Your pelvic floor muscles do a lot for you, and it’s common to feel symptoms throughout other parts of your lower abdomen region, too. From painful intercourse to lower back pain to constipation, POP can cause a range of symptoms that you may not realize are connected.

You may also not know that it can be helpful to think about how your symptoms change as you go about your day, or how they’ve changed over the course of several weeks or months. Our printable Pelvic Health Symptom Tracker is a great tool that you can use to record and monitor your symptoms. That way, when you talk to your healthcare provider, you can share a clear and confident picture of how your symptoms are impacting your daily life and affecting your physical and emotional wellbeing.

 Three women walking with strollers


3. Healthcare providers don’t always listen or know how to help.

It’s well-documented that gender bias in medicine means that women’s concerns are often ignored, dismissed, or misdiagnosed by their doctor. And women who belong to marginalized groups, such as women of color, face additional biases and hurdles to receiving proper care. If you’ve ever felt like your doctor wasn’t taking you seriously, it wasn’t just in your head, and you deserve better.
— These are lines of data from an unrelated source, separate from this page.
(** ** What a scan can return *)

Lemma scan_Hit (key : list byte) (l : list (Z * record)) (value : list byte) :
  scan key l = Hit value -> exists p, In (p, (key, value)) l.
Proof.
  induction l as [|[p [k v]] l IH]; cbn [scan]; [discriminate|].
  destruct (keyHash k =? 0); [discriminate|].
  destruct (keyHash k =? keyHash key); cbn [andb].
  - destruct (bytes_eq_dec k key) as [->|].
    + intros E. inversion E; subst. exists p. now left.
    + intros E. destruct (IH E) as [p' Hp]. exists p'. now right.
  - intros E. destruct (IH E) as [p' Hp]. exists p'. now right.
Qed.

Lemma scan_EmptySlot (key : list byte) (l : list (Z * record)) :
  scan key l = EmptySlot -> exists p k v, In (p, (k, v)) l /\ keyHash k = 0.
Proof.
  induction l as [|[p [k v]] l IH]; cbn [scan]; [discriminate|].
  destruct (Z.eqb_spec (keyHash k) 0) as [E0|N0].
  - intros _. exists p, k, v. split; [now left|assumption].
  - destruct ((keyHash k =? keyHash key) &&
              (if bytes_eq_dec k key then true else false)); [discriminate|].
    intros E. destruct (IH E) as (p' & k' & v' & Hin & Hz).
    exists p', k', v'. split; [now right|assumption].
Qed.

Lemma scan_FullCycle (key : list byte) (l : list (Z * record)) :
  scan key l = FullCycle <->
  (forall p k v, In (p, (k, v)) l -> keyHash k <> 0 /\ k <> key).
Proof.
  induction l as [|[p [k v]] l IH]; cbn [scan].
  - split; [intros _ ? ? ? []|reflexivity].
  - destruct (Z.eqb_spec (keyHash k) 0) as [E0|N0].
    + split; [discriminate|]. intros H.
      destruct (H p k v (or_introl eq_refl)) as [N _]. contradiction.
    + destruct (Z.eqb_spec (keyHash k) (keyHash key)) as [Eh|Nh]; cbn [andb].
      * destruct (bytes_eq_dec k key) as [Ek|Nk].
        -- split; [discriminate|]. intros H.
           destruct (H p k v (or_introl eq_refl)) as [_ N]. contradiction.
        -- rewrite IH. split.
           ++ intros H p' k' v' [E|Hin]; [inversion E; subst; auto|eauto].
           ++ intros H p' k' v' Hin. apply (H p' k' v'). now right.
      * rewrite IH. split.
        -- intros H p' k' v' [E|Hin]; [|eauto].
           inversion E; subst. split; [assumption|]. intros ->. contradiction.
        -- intros H p' k' v' Hin. apply (H p' k' v'). now right.
Qed.


(** A key whose hash is 0 is never found. *)
Lemma scan_hash0 (key : list byte) (l : list (Z * record)) :
  keyHash key = 0 ->
  (forall value, scan key l <> Hit value) /\
  ((exists p v, In (p, (key, v)) l) -> scan key l = EmptySlot).
Proof.
  intros Hz.
  assert (NH : forall value, scan key l <> Hit value).
  { induction l as [|[p [k v]] l IH]; cbn [scan]; [discriminate|].
    destruct (Z.eqb_spec (keyHash k) 0) as [E0|N0]; [discriminate|].
    rewrite Hz. destruct (Z.eqb_spec (keyHash k) 0); [contradiction|].
    cbn [andb]. exact IH. }
  split; [exact NH|].
  intros (p & v & Hin).
  destruct (scan_cases key l) as [[v' E]|[E|E]]; [now destruct (NH v')|exact E|].
  rewrite scan_FullCycle in E. destruct (E _ _ _ Hin) as [N _]. contradiction.
Qed.

(** ** The records of a bucket *)

Lemma placed_In (rs : list record) :
  forall (off p : Z) (r : record), In (p, r) (placed off rs) -> In r rs.
Proof.
  induction rs as [|r0 rs IH]; intros off p r; cbn [placed]; [auto|].
  intros [E|H]; [inversion E; now left|right; eauto].
Qed.

Lemma In_placed (rs : list record) :
  forall (off : Z) (r : record), In r rs -> exists p, In (p, r) (placed off rs).
Proof.
  induction rs as [|r0 rs IH]; intros off r; cbn [placed]; [intros []|].
  intros [E|H].
  - subst. exists off. now left.
  - destruct (IH (off + recordSize r0) r H) as [p Hp]. exists p. now right.
Qed.

Lemma probed_In (records : list record) (key : list byte) (x : Z * record) :
  In x (probed records key) <-> In x (bucketFor records key).
Proof.
  unfold probed. rewrite in_app_iff.
  rewrite <- (firstn_skipn (startSlot records key) (bucketFor records key)) at 3.
  rewrite in_app_iff. tauto.
Qed.

Lemma bucketFor_In (records : list record) (key : list byte) (p : Z)
    (k v : list byte) :
  In (p, (k, v)) (bucketFor records key) <->
  In (p, (k, v)) (placed indexSize records) /\ bucketOf k = bucketOf key.
Proof.
  unfold bucketFor, bucket. rewrite filter_In. cbn [fst snd].
  now rewrite Nat.eqb_eq.
Qed.



(* ================================================================= *)
(** * The probe loop of [Get] is always left

    On any store, whatever its bytes: a table of [L] slots is probed for at
    most [L] iterations. *)

Section ProbeTotal.

Variables (cdb : CDB) (key : list byte) (h : Z) (tbl : table) (s : Z).
Hypothesis HL : 0 < table_length tbl <= maxUint32.
Hypothesis Hs : 0 <= s < table_length tbl.

(** One iteration either leaves the loop or goes on at the next slot. *)
Lemma probe_S_cases (fuel : nat) (slot : Z) :
  0 <= slot < table_length tbl ->
  (if (slot + 1) mod table_length tbl =? s then Some FullCycle
   else probe fuel cdb key h tbl s ((slot + 1) mod table_length tbl)) <> None ->
  probe (S fuel) cdb key h tbl s slot <> None.
Proof.
  intros Hslot Hnext. cbn [probe].
  rewrite (uint32_small (slot + 1)) by lia.
  destruct (readTuple (reader cdb) _) as [[slotHash off]|e|]; try discriminate.
  destruct (slotHash =? 0); [discriminate|].
  destruct (slotHash =? h); [|exact Hnext].
  destruct (getValueAt cdb off key) as [[v|]|e|]; try discriminate.
  exact Hnext.
Qed.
Fortunately, there are great healthcare providers out there who will listen to you and address your concerns. You should always feel completely heard and supported by your providers, and you should feel comfortable asking questions and advocating for yourself. (If you’re preparing for your first appointment regarding your pelvic symptoms, check out our top 5 questions to ask when meeting with a healthcare professional.)

If you’ve seen a healthcare provider who has addressed your concerns but you still haven’t found relief, it’s quite possible that they just aren’t aware of all the options available to help with POP symptoms, such as pelvic floor physical therapy. As Carly Gossard of Empowered Pelvic Health puts it, “your OB/GYN is trained to handle many complex conditions as well as save your life in emergency situations during birth. In terms of postpartum care, your doctor will likely screen you for depression, discuss birth control, and ensure that the cervix is healing properly. Their specialty, for the most part, does not include assessment of the musculoskeletal system. That’s where pelvic floor physical therapy comes in.” If you think pelvic floor PT might be helpful for you, you may have to speak up and ask directly for a referral.


woman speaks with her doctor about pelvic floor health


The good news: there are things you can do to help improve your symptoms & your quality of life.

We know that POP can be life-altering. It can consume your daily thoughts, and it might feel extremely isolating. We promise you that while your experience is unique, you are not alone. Whether you’re looking for resources about pelvic health, want to hear real stories of women who have experienced prolapse, or are exploring how support garments can help your symptoms, we’re here to stand with you through all stages of your pelvic health journey. Your experience matters, and we’re glad you’re here.


**Medical Disclaimer: This post is intended to provide information and resources only. This post or any of the information contained within should not be used as a substitute for professional diagnosis, treatment, or advice. Always seek the guidance of your qualified healthcare provider with any questions you may have regarding your healthcare, conditions, and recommended treatment.